From the start, it wasn’t all about manual labor. The first few weeks were about recording existing graves and lots, knowing to distinguish the types of headstones that exist and whether the material they were made out of was granite or marble.We were informed of the layout of the cemetery, why it is the way it is, the history and what it inspired.
It was the weeks when we started to do manual labor that obviously taught us the most, not just literally but how certain things-whether physically or emotionally-are easy to influence and produce actions. When we first arrived to site of the then named “Colored Lots”, it was an eye-sore compared to the rest of the cemetery, which was full of beautiful colorful hills, lively lakes, unique mausoleums, and towering obelisks.

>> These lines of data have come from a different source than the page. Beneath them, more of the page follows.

(* ===== verification/CpRuntimeProps.v ===== *)
(** * The control-plane runtime: its invariant

    The tables reached from an empty database by any sequence of inputs,
    dispatch deliveries, retention sweeps and restarts satisfy [tables_inv]:
    the rollout rows agree with the records of their hosts.  The theorems of
    [CpRuntimeSpecs] and the safety theorems at the end rest on it. *)

From S2P Require Import Prelude Proto HostTypes HostTransitions HostProps RolloutMachine.
From S2P Require Import RolloutProps Gates Planner PlannerProps CpStore CpStoreProps CpRuntime.
From S2P Require Import CpApplierProps.
Import Applier Reducer.

(** ** The invariant *)

(** What a rollout's state says about the state of each of its hosts.  The
    remaining rollout states are not reached. *)
Definition agrees (s : RolloutState) (h : HostState) : Prop :=
  match s with
  | RolloutState.Active => failure_state h = false
  | RolloutState.Terminal => h = HostState.Converged
  | RolloutState.Failed | RolloutState.Superseded => True
  | _ => False
  end.

Definition reached_state (s : RolloutState) : Prop :=
  match s with
  | RolloutState.Opening | RolloutState.Active | RolloutState.Terminal | RolloutState.Failed
  | RolloutState.Superseded => True
  | _ => False
  end.

Record row_inv (rid : RolloutId) (row : RolloutRow) : Prop := {
  rwi_key : row_rollout_id row = rid;
  rwi_stamps : rollout_inv (record_of_row row);
  rwi_state : reached_state (row_state row);
}.

Record tables_inv (t : RolloutsTable) (r : RecordsTable) : Prop := {
  tbi_rows : map_Forall row_inv t;
  tbi_records : map_Forall (fun k st => (hs_rollout_id st, hs_hostname st) = k /\ host_inv st) r;
  tbi_agree : forall rid h st, r !! (rid, h) = Some st ->
    exists row, t !! rid = Some row /\ agrees (row_state row) (hs_state st);
}.

Definition db_inv (d : Db) : Prop := tables_inv (db_rollouts d) (db_records d).

Lemma tables_inv_keyed t r : tables_inv t r -> rows_keyed t.
Proof. intros H rid row Hrow. by apply (tbi_rows _ _ H _ _ Hrow). Qed.
#[export] Hint Resolve tables_inv_keyed : nixfleet.

Lemma tables_inv_empty : tables_inv ∅ ∅.
Proof. split; [apply map_Forall_empty..|]. intros ???. by rewrite lookup_empty. Qed.

(** ** Preservation, one update at a time *)

Lemma tables_inv_row t r rid row' :
  tables_inv t r -> row_inv rid row' ->
  (forall h st, r !! (rid, h) = Some st -> agrees (row_state row') (hs_state st)) ->
  tables_inv (<[ rid := row' ]> t) r.
Proof.
  intros [Hrows Hrecs Hagree] Hrow' Hag. split; [by apply map_Forall_insert_2 | done|].
  intros rid' h st Hst. destruct (decide (rid' = rid)) as [->|Hne].
  - rewrite lookup_insert_eq. eauto.
  - rewrite lookup_insert_ne by done. by apply (Hagree _ h).
Qed.

Lemma tables_inv_record t r rid h st row :
  tables_inv t r -> t !! rid = Some row -> agrees (row_state row) (hs_state st) ->
  hs_rollout_id st = rid -> hs_hostname st = h -> host_inv st ->
  tables_inv t (<[ (rid, h) := st ]> r).
Proof.
  intros [Hrows Hrecs Hagree] Hrow Hag <- <- Hst.
  split; [done | by apply map_Forall_insert_2 |].
  intros rid' h' st' Hl. rewrite lookup_insert_Some in Hl. destruct Hl as [[[= <- <-] <-]|[_ Hl]].
  - eauto.
  - by apply (Hagree _ h').
Qed.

This relatively small lot was left neglected since the nineteenth century, and it showed. With little to no headstones present and those that were present were not recognizable-already halfway into the ground, covered in dirt, chipped and eroded due to the elements. The majority of those buried in the colored lots were African-American, and many of those buried had been free, but though they were free that did not mean they were treated equally and with respect; racism and segregation followed them even to their final moments. The lot was a small piece of land that was left in time.
My despair of waking up and traveling to work became determination and sense of responsibility to restore the wrongs and injustices that the forgotten have faced, to bring those lost in history into the light. Over the rest of the weeks which we worked, we uncovered, restored, reset, and cleaned headstones that had no support, no foundation, and no care or treatment towards them. There were a few that were unfixable, pieces of marble shattered due to the roots of nearby trees decimating the headstones.

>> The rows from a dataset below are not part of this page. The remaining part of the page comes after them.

Lemma NoDup_omap_fst {K A B} (f : K * A -> option (K * B)) l :
  (forall k a b, f (k, a) = Some b -> b.1 = k) -> NoDup l.*1 -> NoDup (omap f l).*1.
Proof.
  intros Hf. induction l as [|[k a] l IH]; simpl; intros Hnd; [constructor|].
  apply NoDup_cons in Hnd as [Hni Hnd].
  destruct (f (k, a)) as [b|] eqn:E; [|by apply IH].
  simpl. apply NoDup_cons. split; [|by apply IH]. rewrite (Hf _ _ _ E).
  intros (b' & Hb & Hin)%list_elem_of_fmap.
  apply list_elem_of_omap in Hin as ([k2 a2] & Hin & E2). apply Hf in E2.
  apply Hni, list_elem_of_fmap. exists (k2, a2). split; [simpl; congruence | done].
Qed.

Lemma NoDup_bumps m fs : NoDup (omap (wave_bump m fs) (hash_iter (fs_rollouts fs))).*1.
Proof.
  apply NoDup_omap_fst; [|apply NoDup_fst_hash_iter].
  by intros rid s b [_ ->]%wave_bump_spec.
Qed.

(** Wave promotion.  Before each plan, the rollouts whose current wave has
    a successor and only converged or deferred hosts, and at least one, move to
    the next wave, one wave at a time; no other row changes, no record
    changes, and the planner sees the new waves at once. *)
Theorem wave_promotion_spec (m : SignedManifestSet) (d : Db) (rid : RolloutId) (row : RolloutRow) :
  db_inv d -> db_rollouts d !! rid = Some row -> (0 <= row_current_wave row < u32_max)%Z ->
  let fs := build_fleet_state d m in
  let '(d', fs') := advance_current_waves m d fs in
  (forall s, fs_rollouts fs !! rid = Some s -> wave_complete fs m rid s ->
     db_rollouts d' !! rid = Some (row <| row_current_wave := (row_current_wave row + 1)%Z |>)) /\
  ((forall s, fs_rollouts fs !! rid = Some s -> ~ wave_complete fs m rid s) ->
     db_rollouts d' !! rid = Some row) /\
  db_records d' = db_records d /\
  (forall s', fs_rollouts fs' !! rid = Some s' -> exists row', db_rollouts d' !! rid = Some row' /\
     rs_current_wave s' = row_current_wave row').
Proof.
  intros Hinv Hrow Hw fs. pose proof (advance_safe m d fs Hinv) as Hadv.
  unfold advance_current_waves in *.
  destruct (bumps_fold (omap (wave_bump m fs) (hash_iter (fs_rollouts fs))) d fs rid
              (NoDup_bumps m fs)) as [Hin Hout].
  destruct (fold_left bump_one _ (d, fs)) as [d' fs']. simpl in Hin, Hout.
  destruct Hadv as (_ & _ & Hrec & _ & _).
  assert (Hs : forall s, fs_rollouts fs !! rid = Some s -> rs_current_wave s = row_current_wave row).
  { intros s Hs. destruct (fleet_rollouts_Some _ _ _ _ Hs) as (ch & vm & row' & _ & _ & Hr' & ->).
    simpl. by simplify_eq. }
  assert (Hyes : forall s, fs_rollouts fs !! rid = Some s -> wave_complete fs m rid s ->
    db_rollouts d' !! rid = Some (row <| row_current_wave := (row_current_wave row + 1)%Z |>) /\
    fs_rollouts fs' !! rid = Some (s <| rs_current_wave := (row_current_wave row + 1)%Z |>)).
  { intros s Hl Hc. destruct (Hin (u32_wrap (rs_current_wave s + 1))) as [-> ->].
    { apply bumps_spec. eauto. }
    rewrite Hrow, Hl, (Hs _ Hl), u32_wrap_small by lia. simpl. by rewrite Z.max_r by lia. }
  assert (Hno : (forall s, fs_rollouts fs !! rid = Some s -> ~ wave_complete fs m rid s) ->
    db_rollouts d' !! rid = Some row /\ fs_rollouts fs' !! rid = fs_rollouts fs !! rid).
  { intros Hc. destruct Hout as [-> ->]; [|done].
    intros ([rid' w] & -> & (s & Hl & Hc' & _)%bumps_spec)%list_elem_of_fmap. by apply (Hc s). }
  split_and!; [intros s Hl Hc; by apply Hyes with s | by intros Hc; apply Hno | done |].
  intros s' Hs'. destruct (fs_rollouts fs !! rid) as [s|] eqn:Hl.
  - destruct (wave_bump m fs (rid, s)) as [b|] eqn:E.
    + apply wave_bump_spec in E as [Hc _]. destruct (Hyes s eq_refl Hc) as [-> Hv].
      rewrite Hv in Hs'. injection Hs' as <-. by eexists.
    + destruct Hno as [-> Hv].
      { intros s0 [= <-] Hc.
        assert (Hb := proj2 (wave_bump_spec fs m rid s _) (conj Hc eq_refl)). congruence. }
      rewrite Hv in Hs'. injection Hs' as <-. exists row. split; [done | by apply Hs].
  - destruct Hno as [_ Hv]; [done|]. congruence.
Qed.
End promotion.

An event during the final weeks showed the impact and the reason for doing what we had done: the Charlottesville riots showed the influence and social impacts that a statue or monument has on people, what that monument carried and represented for people. What we had accomplished, what we had sweated and tired over revealed that what we were doing mattered even more than we had initially thought. Although these headstones were forgotten for over a century, their importance was still relevant, resonated and showed that issues have not been solved and many still face injustice today. The lot has since then been recovered and renamed to the “Freedom Lots,” as we, the interns, felt the name fit best with what the lot itself is.

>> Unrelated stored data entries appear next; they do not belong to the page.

Lemma apply_effects_outputs effs w :
  let w' := fold_left (apply_effect cfg) effs w in
  aw_intents w' = aw_intents w ++ omap intent_of effs /\
  aw_resets w' = aw_resets w ++ omap reset_of effs.
Proof.
  revert w. induction effs as [|x effs IH]; intros w; simpl; [by rewrite !app_nil_r|].
  destruct (IH (apply_effect cfg w x)) as [-> ->].
  destruct x; simpl; rewrite <- ?app_assoc; try done.
  destruct (enqueue _ _ _); done.
Qed.

(** An event for a known record: the record is replaced by the outcome, whose
    effects are executed. *)
Lemma run_known s rid event w st :
  as_host_states s !! rid = Some st ->
  exists now,
    let r := event_outcome (as_manifests s) st event now in
    let r' := run_host_event cfg s rid event w in
    r'.1 = s <| as_host_states := <[ rid := r.1 ]> (as_host_states s) |> /\
    aw_intents r'.2 = aw_intents w ++ omap intent_of r.2 /\
    aw_resets r'.2 = aw_resets w ++ omap reset_of r.2.
Proof.
  intros Hst. exists (agent_clock_reading (aw_reads w)).
  unfold run_host_event, event_state, event_outcome. rewrite Hst.
  destruct (resolve_policy _ _) as [policy|]; simpl.
  - destruct (step _ _ _ _) as [[st' effs]|]; simpl.
    + pose proof (apply_effects_outputs effs (w <| aw_reads := S (aw_reads w) |>)) as [H1 H2].
      simpl in *. by rewrite H1, H2.
    + rewrite insert_id, !app_nil_r by done. by destruct s.
  - rewrite insert_id, !app_nil_r by done. by destruct s.
Qed.

(** ** A list of events for different rollouts *)

Definition intents_for (rid : RolloutId) (w : AgentWorld) : list ActivationIntent :=
  List.filter (fun i => bool_decide (ai_rollout_id i = rid)) (aw_intents w).

Definition run_events (evs : list (RolloutId * Event)) (s : AgentState) (w : AgentWorld)
    : AgentState * AgentWorld :=
  fold_left (fun '(s, w) '(rid, event) => run_host_event cfg s rid event w) evs (s, w).

Lemma filter_own_intents rid (effs : list Effect) :
  Forall (fun x => match x with
                   | Effect.LocalFireSwitch r _ | Effect.LocalFireRollbackTo r _
                   | Effect.LocalResetProbeCache r | Effect.LocalEmitEvent r _ _ => r = rid
                   | _ => True
                   end) effs ->
  List.filter (fun i => bool_decide (ai_rollout_id i = rid)) (omap intent_of effs)
    = omap intent_of effs /\
  (forall rid', rid' <> rid ->
     List.filter (fun i => bool_decide (ai_rollout_id i = rid')) (omap intent_of effs) = []).
Proof.
  induction 1 as [|x effs Hx _ [IH1 IH2]]; [done|].
  destruct x; simpl in *; subst; try done.
  all: split; [rewrite bool_decide_eq_true_2 by done; f_equal; exact IH1|].
  all: intros rid' Hne; rewrite bool_decide_eq_false_2 by done; exact (IH2 _ Hne).
Qed.

Lemma event_outcome_effect_ids manifests st event now :
  Forall (fun x => match x with
                   | Effect.LocalFireSwitch r _ | Effect.LocalFireRollbackTo r _
                   | Effect.LocalResetProbeCache r | Effect.LocalEmitEvent r _ _ =>
                       r = hs_rollout_id st
                   | _ => True
                   end) (event_outcome manifests st event now).2.
Proof.
  unfold event_outcome. destruct (resolve_policy _ _); [|constructor].
  destruct (step _ _ _ _) as [[st' effs]|] eqn:E; [|constructor]. by eapply step_effect_ids.
Qed.

Lemma run_known_intents s rid event w st :
  as_host_states s !! rid = Some st -> hs_rollout_id st = rid ->
  exists now,
    let r := event_outcome (as_manifests s) st event now in
    let r' := run_host_event cfg s rid event w in
    r'.1 = s <| as_host_states := <[ rid := r.1 ]> (as_host_states s) |> /\
    intents_for rid r'.2 = intents_for rid w ++ omap intent_of r.2 /\
    (forall rid', rid' <> rid -> intents_for rid' r'.2 = intents_for rid' w).
Proof.
  intros Hst Hid. destruct (run_known s rid event w st Hst) as (now & H1 & H2 & _).
  exists now. simpl in *. split; [done|]. unfold intents_for. rewrite H2.
  destruct (filter_own_intents rid (event_outcome (as_manifests s) st event now).2) as [F1 F2];
    [rewrite <- Hid; apply event_outcome_effect_ids|].
  rewrite List.filter_app, F1. split; [done|]. intros rid' Hne. by rewrite List.filter_app, F2, app_nil_r.
Qed.
(** What the pipeline found is what the record says.  The inputs the worker
    sends for a switch take a record in [Activating] to [Soaking], on the target
    closure, exactly when the pipeline reported success, and to [Failed] when it
    reported a failure, whatever the failure; when the pipeline deferred the
    switch the record stays [Activating]. *)
Theorem worker_drives_record `{O : HashOrder} `{Q : QueueCodec} `{C : AgentClock} `{D : @Disk Q}
    (cfg : AgentConfig) (target_os : Os) (M : Machine) (s : AgentState) (w : AgentWorld) (intent : ActivationIntent)
    (st : HostRolloutState) (policy : RolloutPolicy) (started_at now : DateTime)
    (r : result ActivationOutcome string) :
  as_host_states s !! ai_rollout_id intent = Some st ->
  hs_state st = HostState.Activating ->
  (0 <= hs_last_event_seq st /\ hs_last_event_seq st + 2 <= u64_max)%Z ->
  resolve_policy (as_manifests s) (hs_channel st) = Some policy ->
  ai_rollback intent = false ->
  (activate target_os M (MkActivationTarget (ai_target_closure intent)
     (rollout_id.channel_ref (ai_rollout_id intent)))).1 = Returned r ->
  exists st',
    as_host_states (agent_run cfg s (handle_intent target_os M false started_at now intent).1 w).1
      !! ai_rollout_id intent = Some st' /\
    hs_state st' = activation_result r /\
    (r = Ok ActivationOutcome.FiredAndPolled ->
     hs_current_closure st' = Some (ai_target_closure intent)).
Proof.
  intros Hst Hs Hseq Hp Hi Hr. unfold handle_intent. rewrite Hi.
  destruct (activate _ _ _) as [outcome ran]. simpl in Hr. subst outcome.
  cbn [app fst agent_run handle_input].
  destruct (run_record cfg s (ai_rollout_id intent)
    (Event.LocalActivationStarted started_at "switch-to-configuration" 0) w st Hst) as (n1 & H1 & Hm).
  destruct (run_host_event _ _ _ _ _) as [s1 w1]. simpl in H1, Hm.
  rewrite (started_record _ _ _ _ _ Hp) in H1 by (done || lia).
  destruct (run_record cfg s1 (ai_rollout_id intent) (activation_event intent now r) w1 _ H1)
    as (n2 & H2 & _).
  destruct (run_host_event _ _ _ _ _) as [s2 w2]. simpl in H2. eexists. split; [exact H2|].
  apply (finished_record _ _ policy); cbn; [by rewrite Hm|lia|done].
Qed.

(** A switch that lands at the second reading. *)
Lemma worker_drives_record_witness :
  let r := sample_agent_run (take 3 to_soaking) in
  let M := sample_machine "old" (fun n => if n is 0 then "old" else "new") in
  let intent := MkActivationIntent staged_rid "new" false in
  exists st',
    as_host_states (agent_run (O := list_order) (Q := plain_codec) (C := sample_agent_clock)
      (D := sample_disk) sample_cfg r.1 (handle_intent Linux M false 5 6 intent).1 r.2).1 !! staged_rid
      = Some st' /\ hs_state st' = HostState.Soaking.
Proof.
  intros r M intent.
  edestruct (worker_drives_record (O := list_order) (Q := plain_codec) (C := sample_agent_clock)
    (D := sample_disk) sample_cfg Linux M r.1 r.2 intent) as (st' & Hst' & Hs' & _).
  6: { vm_compute. reflexivity. }
  - vm_compute. reflexivity.
  - by vm_compute.
  - by vm_compute.
  - by vm_compute.
  - by vm_compute.
  - exists st'. split; [exact Hst'|exact Hs'].
Defined.

(** A rollback is reported only when it succeeded.  The inputs the worker
    sends for a rollback take a record in [Failed] to [Reverted], to the closure
    the profile and the running system then read as, when the pipeline reported
    success.  Any other end of the pipeline changes no record and queues no
    event: the failure the worker sends is not an event [Failed] accepts, so the
    control plane never hears of it. *)
Theorem failed_rollback_is_not_reported `{O : HashOrder} `{Q : QueueCodec} `{C : AgentClock}
    `{D : @Disk Q} (cfg : AgentConfig) (target_os : Os) (M : Machine) (s : AgentState) (w : AgentWorld)
    (intent : ActivationIntent) (st : HostRolloutState) (policy : RolloutPolicy)
    (started_at now : DateTime) :
  as_host_states s !! ai_rollout_id intent = Some st ->
  hs_state st = HostState.Failed ->
  (0 <= hs_last_event_seq st < u64_max)%Z ->
  resolve_policy (as_manifests s) (hs_channel st) = Some policy ->
  ai_rollback intent = true ->
  let x := agent_run cfg s (handle_intent target_os M false started_at now intent).1 w in
  match (rollback target_os M).1 with
  | Returned (Ok (RollbackOutcome.FiredAndPolled c)) =>
      as_host_states x.1 !! ai_rollout_id intent = Some (reverted_record st c now) /\
      resolve_profile_target M = Ok c /\ exists i, read_current_system_basename M (m_poll_link M i) = Ok c
  | _ => x.1 = s /\ aw_queue x.2 = aw_queue w /\ aw_intents x.2 = aw_intents w /\
         aw_resets x.2 = aw_resets w
  end.
Proof.
  intros Hst Hs Hseq Hp Hi x. unfold x, handle_intent. rewrite Hi.
  pose proof (rollback_success M (DEFAULT_BACKEND target_os M) (needs_reboot target_os M)
    (refuses target_os M)) as Hok.
  fold (rollback target_os M) in Hok.
  destruct (rollback _ _) as [[r| |] ran]; [|done..]. cbn [app fst snd agent_run handle_input] in *.
  assert (Hbad : (forall c, r <> Ok (RollbackOutcome.FiredAndPolled c)) ->
    let y := let '(s', w') := run_host_event cfg s (ai_rollout_id intent) (rollback_event now r) w in
             (s', w') in
    y.1 = s /\ aw_queue y.2 = aw_queue w /\ aw_intents y.2 = aw_intents w /\ aw_resets y.2 = aw_resets w).
  { intros Hne. pose proof (failed_refuses cfg s w _ st now r Hst Hs Hne).
    by destruct (run_host_event _ _ _ _ _). }
  destruct r as [[c|phase code]|err]; [|by apply Hbad..].
  destruct (Hok c eq_refl) as (Htarget & Hread & _). split; [|done].
  destruct (run_record cfg s (ai_rollout_id intent)
    (rollback_event now (Ok (RollbackOutcome.FiredAndPolled c))) w st Hst) as (n1 & H1 & _).
  destruct (run_host_event _ _ _ _ _) as [s1 w1]. cbn [fst] in *.
  by rewrite (failed_reverts _ _ _ _ _ _ Hp Hseq Hs) in H1.
Qed.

-Antonio Rojas, WHSAD Senior
At my time at Green-Wood, I had a very interesting experience. Since I already had experience working here, I already knew the basics and started to teach some of the new interns at the site what they needed to know in order to succeed.
During the first week, nothing really major occurred. We were being introduced to the faculty members and some of the guidelines that we had to follow. We started to really get down to business in the second week. We were being introduced to a new GPS system that helped us locate existing headstones around the area. We were also taught new techniques to dig out these buried headstones and how not to injure ourselves doing it. Most of the interns with whom I was working have been my friends for years, so it was a friendly environment from the start, and it only got better over time.
Throughout the five weeks working at Green-Wood, we were constantly working our butts off to reset, find, and dig out headstones. It was a lot of labor factoring in that the temperatures were hovering around 80+ degrees on a daily basis. Our group got so much done in a short amount of time, and I couldn’t be happier for us. I wasn’t there for the last days of the internship, but our group had to prepare a PowerPoint presentation about all the work that we did over the past five weeks. Overall, the job was a great experience, and I was very happy to be a part of that environment, even if it was for a short amount of time.